You can specify the additional parameter ``--cluster=qsub`` to run jobs
in parallel on a SGE cluster:

::

    amplimap --cluster=qsub

    amplimap --cluster=qsub variants

    amplimap --cluster=qsub pileups

This can speed up the processing by an order of magnitude, as commands
will be run in parallel instead of sequentially. However, this process
is a bit more complex and may lead to unexpected errors. If you get an
error message, try running the standard command without the
``--cluster`` parameter instead.

You can set the number of jobs to submit by setting the ``--njobs``
parameter:

::

    amplimap --cluster=qsub --njobs=5

To use other cluster environments (such as LSF), add an entry with the submission command
to the ``clusters:`` section of the config file.

Cluster log files
^^^^^^^^^^^^^^^^^^
When amplimap submits jobs to the cluster, it can no longer print their output to the screen.
Instead, it will create separate a log file for each job containing all of its output.
If one of your jobs fails because of an error, you may need to look for a
log file with the full error message in there.
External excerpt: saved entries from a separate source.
Lemma wp_pkg_free ph c rxs l fl on st p s (Q : unit → chan_state W → Prop) E :
  St ph (Some c) rxs l fl on st s → p ∈ l → kc_pool c = true →
  (∀ s', St ph (Some c) (without p rxs) (without p l) fl on st s' → Q tt s') →
  wp (tb_ctl_pkg_free p) Q E s.
Proof.
  intros HS Hp Hpool HQ. unfold tb_ctl_pkg_free. apply wp_bind, wp_get, wp_bind. eapply wp_kget; [done|].
  pose proof HS as (_&M1&_). pose proof M1 as (_&B1&_). destruct (ks_heap s !! p) as [a|] eqn:Ea;
    [|apply B1 in Hp as [? ?]; congruence].
  rewrite (without_perm p l) in M1 by (done || apply M1).
  destruct (Mem_delete _ _ _ _ _ M1 Ea) as [M2 Hb]. apply wp_bind, wp_require.
  { rewrite Hpool. by apply bool_decide_eq_true. }
  apply wp_bind. unfold kcall0 at 1. apply wp_bind. unfold wp at 1, kcall1 at 1.
  destruct (k_answer _ _ _) as [r w]. apply wp_ret, wp_bind. unfold kcall0. apply wp_bind. unfold wp at 1, kcall1.
  destruct (k_answer _ _ _) as [r2 w2]. apply wp_ret, wp_modify. apply HQ.
  destruct HS as (A&_&C&D&F&G&I). split_and!; try done.
  - intros q. rewrite elem_of_without. intros [Hq Hin]. cbn. rewrite lookup_delete_ne by done. by apply C.
  - cbn. rewrite <- app_assoc. unfold monitor in *. rewrite foldl_app, I. by destruct ph.
Qed.

Lemma wp_tx_callback ph c rxs l fl on st p s (Q : unit → chan_state W → Prop) E :
  St ph (Some c) rxs l fl on st s → p ∈ l → kc_pool c = true →
  (∀ s', St ph (Some c) (without p rxs) (without p l) (without p fl) on st s' → Q tt s') →
  wp (tb_ctl_tx_callback p) Q E s.
Proof.
  intros HS Hp Hpool HQ. apply wp_bind. eapply wp_pkg_free; [done..|].
  intros s' (A&B&C&D&F). apply wp_modify, HQ. split_and!; try done; [cbn; by rewrite D|apply F..].
Qed.

Lemma St_perm ph c rxs l l2 fl on st s :
  St ph c rxs l fl on st s → l ≡ₚ l2 → St ph c rxs l2 fl on st s.
Proof. intros (A&B&C) P. split_and!; [done|by rewrite <- P|apply C..]. Qed.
The naming of the log files will depend on the cluster architecture used,
but they should usually be called "amplimap.RULENAME.JOBID.sh.oCLUSTERID"
where RULENAME is the name of the amplimap rule that failed, JOBID is its
ID and CLUSTERID is an additional ID that has been assigned by the cluster.
By default these log files will be placed in a folder called ``cluster_log``.

For example, if you see an error message like this:

::

    (...)
    Error in rule tool_version:
        jobid: 9
        (...)

Then you can find the error message in the log file that starts with
``cluster_log/amplimap.tool_version.9.sh.o`` followed by a number.


Output: the ``analysis`` directory
----------------------------------

All analysis results will be written to the subdirectory ``analysis`` inside
the working directory. These include:

-  ``reads_parsed/stats_samples.csv``: Sample statistics - number of
   read pairs matching expected primers per sample, etc.
-  ``reads_parsed/stats_reads.csv``: Read statistics - number of reads
   per probe per sample, number of UMIs per probe per sample, etc.
-  ``bams/``: BAM files with aligned reads
-  ``stats_alignment/stats_alignment.csv``: Alignment statistics for
   each sample - number of read pairs and unique UMI groups aligning in
   the expected location, etc.
-  ``reads_parsed/``: unknown primer arm files - sequences from the start of reads that didn’t
   match any of the expected primer sequences. Will only include data for the
   first 10,000 read pairs with unknown primer arms.
- ``versions/`` and ``versions.yaml``: a set of files providing the version numbers of various tools used for the analysis.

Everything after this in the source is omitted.